Valerie K Reed1, Wendy A Woodward, Lifei Zhang, Eric A Strom, George H Perkins, Welela Tereffe, Julia L Oh, T Kuan Yu, Isabelle Bedrosian, Gary J Whitman, Thomas A Buchholz, Lei Dong.   

Abstract

PURPOSE: To compare interobserver variations in delineating the whole breast for treatment planning using two contouring methods. METHODS AND MATERIALS: Autosegmented contours were generated by a deformable image registration-based breast segmentation method (DEF-SEG) by mapping the whole breast clinical target volume (CTVwb) from a template case to a new patient case. Eight breast radiation oncologists modified the autosegmented contours as necessary to achieve a clinically appropriate CTVwb and then recontoured the same case from scratch for comparison. The times to complete each approach, as well as the interobserver variations, were analyzed. The template case was also mapped to 10 breast cancer patients with a body mass index of 19.1-35.9 kg/m(2). The three-dimensional surface-to-surface distances and volume overlapping analyses were computed to quantify contour variations.

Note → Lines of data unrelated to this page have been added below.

Lemma logHarvestingResults_test_quiet CONFIG rs hs :
  TEST_MODE CONFIG = true ->
  Forall (fun ev => is_LogError ev = false)
         (fst (logHarvestingResults CONFIG (rs, hs))).
Proof.
  intros Hm. unfold logHarvestingResults. generalize 0%nat.
  induction rs as [|r rs IH]; intros k; simpl; [constructor|].
  apply bind_trace; [apply logHarvestingResult_test_quiet; assumption|].
  intros _. apply IH.
Qed.

Lemma logHarvestingResults_trace (P : Event -> Prop) CONFIG rh :
  (forall l, P (Log l)) -> (forall l, P (LogError l)) ->
  Forall P (fst (logHarvestingResults CONFIG rh)).
Proof.
  intros HL HE. destruct rh as [rs hs]. unfold logHarvestingResults.
  generalize 0%nat.
  induction rs as [|r rs IH]; intros k; simpl; [constructor|].
  apply bind_trace; [|intros _; apply IH].
  unfold logHarvestingResult.
  destruct (nth_error hs k) as [h|];
    destruct (value_of r), (TEST_MODE CONFIG); simpl; repeat constructor;
    auto.
Qed.

Lemma costVsGain_trace (P : Event -> Prop) h :
  (forall l, P (Log l)) -> Forall P (fst (costVsGain h)).
Proof.
  intros HL. unfold costVsGain.
  destruct (gas h), (gasPrice h), (gainWAVAX h); simpl; repeat constructor;
    auto.
  unfold BN_div. destruct (_ =? 0); simpl; repeat constructor; auto.
Qed.

Lemma executeHarvestTx_trace (P : Event -> Prop) CONFIG web3 nonce h i :
  (forall l, P (Log l)) -> (forall t a g gp n, P (Send t a g gp n)) ->
  Forall P (fst (executeHarvestTx CONFIG web3 nonce h i)).
Proof.
  intros HL HS. unfold executeHarvestTx. destruct (TEST_MODE CONFIG); simpl.
  - repeat constructor; auto.
  - destruct (tx h) as [t|]; simpl; [|repeat constructor; auto].
    destruct (send web3 t (WALLET_ADDRESS CONFIG) (gas h) (gasPrice h)
                   (nonce + N.of_nat i)); simpl; repeat constructor; auto.
Qed.

Lemma doHarvesting_trace (P : Event -> Prop) CONFIG web3 hs :
  (forall q, P (Read q)) -> (forall l, P (Log l)) ->
  (forall t a g gp n, P (Send t a g gp n)) ->
  Forall P (fst (doHarvesting CONFIG web3 hs)).
Proof.
  intros HR HL HS. unfold doHarvesting.
  apply bind_trace; [repeat constructor; auto|]. intros nonce.
  apply bind_trace; [|intros; constructor].
  unfold promise_allSettled. cbn [fst]. apply concat_trace.
  apply mapi_from_trace. intros. apply executeHarvestTx_trace; assumption.
Qed.

Lemma doHarvesting_test_no_Send CONFIG web3 hs :
  TEST_MODE CONFIG = true ->
  Forall (fun ev => is_Send ev = false) (fst (doHarvesting CONFIG web3 hs)).
Proof.
  intros Hm.
  destruct (getTransactionCount web3 (WALLET_ADDRESS CONFIG)) as [base|e] eqn:Hn.
  - rewrite (doHarvesting_Ok _ _ _ _ Hn). cbn [fst].
    constructor; [reflexivity|]. apply concat_trace. unfold mapi.
    rewrite <- (map_mapi_from fst (executeHarvestTx CONFIG web3 base)).
    apply mapi_from_trace. intros h i.
    rewrite (executeHarvestTx_test _ _ _ _ _ Hm). repeat constructor.
  - rewrite (doHarvesting_Throw _ _ _ _ Hn). repeat constructor.
Qed.

(** *** What stages 1 to 4 can cause *)

Lemma mapStrategyToHarvestable_events CONFIG web3 c :
  Forall (fun ev => is_evaluation_event ev = true)
         (fst (mapStrategyToHarvestable CONFIG web3 c)).
Proof.
  unfold mapStrategyToHarvestable, call.
  destruct (call_getHarvestable web3 (_address c)); simpl;
    [|repeat constructor].
  destruct (call_performanceTreasuryFee web3 (_address c) 0%nat); simpl;
    [|repeat constructor].
  destruct (call_performanceTreasuryFee web3 (_address c) 1%nat); simpl;
    repeat constructor.
Qed.

Lemma convert_events web3 q :
  Forall (fun ev => is_evaluation_event ev = true)
         (fst (convertPNGToWavax web3 q)) /\
  Forall (fun ev => is_evaluation_event ev = true)
         (fst (convertPNGToUSDT web3 q)).
Proof.
  unfold convertPNGToWavax, convertPNGToUSDT, call. split.
  - destruct (call_getReserves web3 PANGOLIN_PNG_WAVAX_POOL_ADDRESS)
      as [[r0 r1]|]; simpl; repeat constructor.
  - destruct (call_getReserves web3 PANGOLIN_PNG_USDT_POOL_ADDRESS)
      as [[r0 r1]|]; simpl; repeat constructor.
Qed.

Lemma addHarvestGain_each_events web3 h :
  Forall (fun ev => is_evaluation_event ev = true)
         (fst (addHarvestGain_each web3 h)).
Proof.
  unfold addHarvestGain_each.
  apply bind_trace; [apply convert_events|]. intros gw.
  apply bind_trace; [apply convert_events|]. intros gu. constructor.
Qed.

Lemma addHarvestGas_each_events CONFIG web3 h :
  Forall (fun ev => is_evaluation_event ev = true)
         (fst (addHarvestGas_each CONFIG web3 h)).
Proof.
  unfold addHarvestGas_each.
  apply bind_trace; [destruct (tx h); constructor|]. intros t.
  apply bind_trace; [repeat constructor|]. intros g.
  apply bind_trace; [repeat constructor|]. intros gp. constructor.
Qed.

Lemma evaluation_events CONFIG web3 contracts :
  Forall (fun ev => is_evaluation_event ev = true)
         (fst (evaluation CONFIG web3 contracts)).
Proof.
  unfold evaluation.
  apply bind_trace.
  { apply stage_trace_inv; [apply mapStrategyToHarvestable_events|reflexivity]. }
  intros hs1. apply bind_trace.
  { apply stage_trace_inv; [intros; constructor|reflexivity]. }
  intros hs2. apply bind_trace.
  { apply stage_trace_inv; [apply addHarvestGain_each_events|reflexivity]. }
  intros hs3.
  apply stage_trace_inv; [apply addHarvestGas_each_events|reflexivity].
Qed.

Lemma evaluation_event_kinds ev :
  is_evaluation_event ev = true ->
  is_Send ev = false /\ is_txCountRead ev = false /\ is_timer ev = false /\
  (forall l, ev <> Log l).
Proof.
  destruct ev as [q| | | | |]; try discriminate;
    [destruct q; try discriminate|]; repeat split; discriminate.
Qed.

(** The promise chain of a cycle arms no timer. *)
Lemma pipeline_no_timer CONFIG web3 contracts :
  Forall (fun ev => is_timer ev = false)
         (fst (pipeline CONFIG web3 contracts)).
Proof.
  unfold pipeline. apply bind_trace.
  { eapply Forall_impl; [|apply evaluation_events].
    intros ev H. apply evaluation_event_kinds in H. tauto. }
  intros hs. apply bind_trace.
  { apply filterM_trace. intros h. apply costVsGain_trace. reflexivity. }
  intros kept. apply bind_trace.
  { apply doHarvesting_trace; reflexivity. }
  intros rh. apply logHarvestingResults_trace; reflexivity.
Qed.

(** With dry-run on, a whole cycle submits nothing. *)
Lemma loop_test_no_Send CONFIG web3 contracts :
  TEST_MODE CONFIG = true ->
  Forall (fun ev => is_Send ev = false) (fst (loop CONFIG web3 contracts)).
Proof.
  intros Hm. unfold loop. apply catch_trace; [|intros e; repeat constructor].
  unfold pipeline. apply bind_trace.
  { eapply Forall_impl; [|apply evaluation_events].
    intros ev H. apply evaluation_event_kinds in H. tauto. }
  intros hs. apply bind_trace.
  { apply filterM_trace. intros h. apply costVsGain_trace. reflexivity. }
  intros kept. apply bind_trace.
  { apply doHarvesting_test_no_Send. assumption. }
  intros rh. apply logHarvestingResults_trace; reflexivity.
Qed.

(** C7 (dry-run).  With dry-run on, no cycle and no batch causes a
    submission; once the transaction count is read every record settles
    as fulfilled without a value, and the reporter prints the success
    summary for every record of the batch and no error line. *)
Theorem dry_run_never_sends_and_reports_success
        (CONFIG : Config) (web3 : Web3) :
  TEST_MODE CONFIG = true ->
  (forall contracts, submissions (fst (loop CONFIG web3 contracts)) = []) /\
  (forall hs, submissions (fst (doHarvesting CONFIG web3 hs)) = []) /\
  (forall hs base,
     getTransactionCount web3 (WALLET_ADDRESS CONFIG) = Ok base ->
     snd (doHarvesting CONFIG web3 hs) =
       Ok (map (fun _ => Fulfilled None) hs, hs) /\
     logHarvestingResults CONFIG (map (fun _ => Fulfilled None) hs, hs) =
       (flat_map (fun h => success_lines CONFIG h None) hs, Ok tt)) /\
  (forall rs hs,
     Forall (fun ev => is_LogError ev = false)
            (fst (logHarvestingResults CONFIG (rs, hs)))).
Proof.
  intros Hm. split; [|split; [|split]].
  - intros contracts. apply filter_none. apply loop_test_no_Send. assumption.
  - intros hs. apply filter_none. apply doHarvesting_test_no_Send. assumption.
  - intros hs base Hn. split.
    + rewrite (doHarvesting_Ok _ _ _ _ Hn). cbn [snd]. unfold mapi.
      rewrite (mapi_from_ext _ (fun h _ => Fulfilled None));
        [rewrite (mapi_from_const (fun _ : Harvest => Fulfilled None)); reflexivity|].
      intros h i _. apply outcome_test. assumption.
    + rewrite logHarvestingResults_report by apply length_map.
      rewrite (report_test_all _ _ Hm). reflexivity.
  - intros rs hs. apply logHarvestingResults_test_quiet. assumption.
Qed.

(** *** A failed stage aborts the cycle *)

Lemma mapStrategyToHarvestable_fetch_fails CONFIG web3 c :
  (exists e, call_getHarvestable web3 (_address c) = Throw e \/
             call_performanceTreasuryFee web3 (_address c) 0%nat = Throw e \/
             call_performanceTreasuryFee web3 (_address c) 1%nat = Throw e) ->
  exists e', snd (mapStrategyToHarvestable CONFIG web3 c) = Throw e'.
Proof.
  intros (e & H). unfold mapStrategyToHarvestable, call.
  destruct (call_getHarvestable web3 (_address c)) as [q|e1];
    [|exists e1; reflexivity].
  destruct (call_performanceTreasuryFee web3 (_address c) 0%nat) as [f|e2];
    [|exists e2; reflexivity].
  destruct H as [H|[H|H]]; try discriminate.
  rewrite H. exists e. reflexivity.
Qed.

Lemma addHarvestGain_each_fetch_fails web3 h :
  (exists e, call_getReserves web3 PANGOLIN_PNG_WAVAX_POOL_ADDRESS = Throw e \/
             call_getReserves web3 PANGOLIN_PNG_USDT_POOL_ADDRESS = Throw e) ->
  exists e', snd (addHarvestGain_each web3 h) = Throw e'.
Proof.
  intros (e & H). unfold addHarvestGain_each.
  destruct (convertPNGToWavax web3 (harvestable h)) as [t1 [gw|e1]] eqn:Hw;
    [|exists e1; reflexivity].
  destruct H as [H|H].
  - unfold convertPNGToWavax, call in Hw. rewrite H in Hw. discriminate.
  - unfold convertPNGToUSDT, call. rewrite H. exists e. reflexivity.
Qed.

Lemma addHarvestGas_each_fetch_fails CONFIG web3 h t :
  tx h = Some t ->
  (exists e, estimateGas web3 t (WALLET_ADDRESS CONFIG) = Throw e \/
             getGasPrice web3 = Throw e) ->
  exists e', snd (addHarvestGas_each CONFIG web3 h) = Throw e'.
Proof.
  intros Ht (e & H). unfold addHarvestGas_each, call. rewrite Ht. simpl.
  destruct (estimateGas web3 t (WALLET_ADDRESS CONFIG)) as [g|e1];
    [|exists e1; reflexivity].
  destruct H as [H|H]; [discriminate|]. rewrite H. exists e. reflexivity.
Qed.

Lemma stage_rejects {A B} s (f : A -> M B) xs x :
  In x xs -> (exists e, snd (f x) = Throw e) ->
  exists t e',
    tagged s (promise_all (map f xs)) =
      (t ++ [LogError (E_stage (stage_message s))], Throw e').
Proof.
  intros Hin (e & He).
  destruct (stage_Throw s f xs x e Hin He) as (x' & e' & _ & _ & H).
  eexists. exists e'. exact H.
Qed.

Lemma rejects_at_evaluation CONFIG web3 contracts s t e :
  rejects_at CONFIG web3 contracts s t e ->
  evaluation CONFIG web3 contracts = (t, Throw e).
Proof.
  unfold evaluation. destruct s; simpl.
  - intros H. rewrite H. reflexivity.
  - intros (t1 & hs1 & t2 & H1 & H2 & ->).
    rewrite H1. cbn [bind]. rewrite H2. reflexivity.
  - intros (t1 & hs1 & t2 & hs2 & t3 & H1 & H2 & H3 & ->).
    rewrite H1. cbn [bind]. rewrite H2. cbn [bind]. rewrite H3. reflexivity.
  - intros (t1 & hs1 & t2 & hs2 & t3 & hs3 & t4 & H1 & H2 & H3 & H4 & ->).
    rewrite H1. cbn [bind]. rewrite H2. cbn [bind]. rewrite H3. cbn [bind].
    rewrite H4. reflexivity.
Qed.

RESULTS: The median time to edit the DEF-SEG-generated CTVwb was 12.9 min (range, 3.4-35.9) compared with 18.6 min (range, 8.9-45.2) to contour the CTVwb from scratch (30% faster, p = 0.028). The mean surface-to-surface distance was noticeably reduced from 1.6 mm among the contours generated from scratch to 1.0 mm using the DEF-SEG method (p = 0.047). The deformed contours in 10 patients achieved 94% volume overlap before correction and required editing of 5% (range, 1-10%) of the contoured volume.
CONCLUSION: Significant interobserver variations suggested a lack of consensus regarding the CTVwb, even among breast cancer specialists. Using the DEF-SEG method produced more consistent results and required less time. The DEF-SEG method can be successfully applied to patients with different body mass indexes.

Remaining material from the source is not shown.